Your best approach is to see if there is something that is very unique about
your problem and build a test around it, for example, use ps or top to give
you the process using the most cpu, if that process is your usual suspect
and cpu usage is greater than 80% and it has been that way for five minutes,
then take an action and report up to hobbit that an action has been taken...
Cheers
Phil
2008/4/15 Chris Wopat <user-8ece45634613@xymon.invalid>:
Henrik Stoerner wrote:
On Fri, Apr 11, 2008 at 08:56:02AM -0500, Chris Wopat wrote:
Is there a cleaner way built in that will just say "if service FOO is
red then on client run script ext/BAR.sh"?

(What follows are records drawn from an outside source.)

(** Claim C9: on a canvas [w] wide and [h] high, [iterateRect] runs the
    callback over the rows 0 to [h] inclusive, that is over every [(x, y)]
    with [0 <= x < w] and [0 <= y <= h]; so [buildDiffImage] calls
    [setPixel] at row [h] of a canvas whose height is [h], for every column,
    with the highlight color; and a callback at row [h] changes nothing but
    the canvas: not the counter, not the row flags. *)
Theorem row_past_the_canvas_is_scanned :
  0 ≤ w → 0 ≤ h →
  (∀ (St : Type) (callback : Z → Z → St → St) (rowDoneCallback : Z → bool → St → St)
      (s : St),
     iterateRect w h callback rowDoneCallback (λ s, s) s =
     Some (foldl (λ s y, rowDoneCallback y (bool_decide (y >= h))
                           (foldl (λ s x, callback x y s) s (seqZ 0 w)))
             s (seqZ 0 (h + 1)))) ∧
  iterateRect w h (λ x y log, log ++ [(x, y)]) (λ _ _ log, log) (λ log, log) [] =
    Some (rowMajor w (h + 1)) ∧
  (∃ image equal ignored,
     buildDiffImage png1 png2 options = Some (image, equal, ignored) ∧
     canvas_height image = h ∧
     ∀ x, 0 ≤ x < w → mkCall x h (highlightColor options) None ∈ calls image) ∧
  (∀ x s, pixelCallback png1 png2 options x h s =
          with_result (setPixel x h (highlightColor options) None) s).
Proof.
  intros Hw Hh. split; [|split; [|split]].
  - intros St callback rowDoneCallback s. by rewrite iterateRect_rows.
  - rewrite iterateRect_rows by done. f_equal. unfold rowTask.
    assert (∀ (y : Z) (xs : list Z) (l : list (Z * Z)),
              foldl (λ s x, s ++ [(x, y)]) l xs = l ++ ((λ x, (x, y)) <$> xs)) as Hrow.
    { intros y xs. induction xs as [|x xs IHx] using rev_ind; intros l;
        [by rewrite app_nil_r|].
      rewrite foldl_snoc, IHx, fmap_app. cbn. by rewrite <- app_assoc. }
    assert (∀ n, 0 ≤ n →
              foldl (λ s y, foldl (λ s x, s ++ [(x, y)]) s (seqZ 0 w)) []
                (seqZ 0 n) = rowMajor w n) as Hrows.
    { intros n Hn. pattern n. apply natlike_ind; [| |exact Hn].
      - reflexivity.
      - intros m Hm IH. rewrite <- Z.add_1_r, rowMajor_succ, seqZ_app by lia.
        change (seqZ (0 + m) 1) with [0 + (0 + m)].
        by rewrite !Z.add_0_l, foldl_snoc, IH, Hrow. }
    apply Hrows. lia.
  - destruct (buildDiffImage_final png1 png2 options Hw Hh)
      as (s & Hrun & Hbuild & _ & _ & Hrow).
    exists (result s), (differences s =? 0), (pixelIgnored s).
    split; [exact Hbuild|]. split.
    + rewrite iterateRect_rows in Hrun by done. injection Hrun as <-.
      apply (foldl_preserves (λ s', canvas_height (result s') = h)); [|done].
      intros s' y Hs'. by rewrite rowTask_size.
    + intros x Hx. by apply rendered_elem_of, Hrow.
  - intros x s. unfold pixelCallback.
    destruct (Z.leb_spec (Z.min (height png1) (height png2)) h); [|lia].
    by rewrite orb_true_r.
Qed.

There is. You use the Hobbit "query" command to probe the status, and
then act accordingly. To use your example with the "cpu" status going
red:
#!/bin/sh
CPUCOLOR=`$BB $BBDISP "query $MACHINE.cpu" | awk '{print $1}'`
if test "$CPUCOLOR" = "red"
then
# Kill some cpu hogging processes
.... whatever it takes ....
fi
exit 0
The "query" command returns the first line of the current status, and
the first word is the current color. You probably will want to put in
some sort of sanity check so you don't trigger this too often. Or
perhaps just log the fact that it triggered.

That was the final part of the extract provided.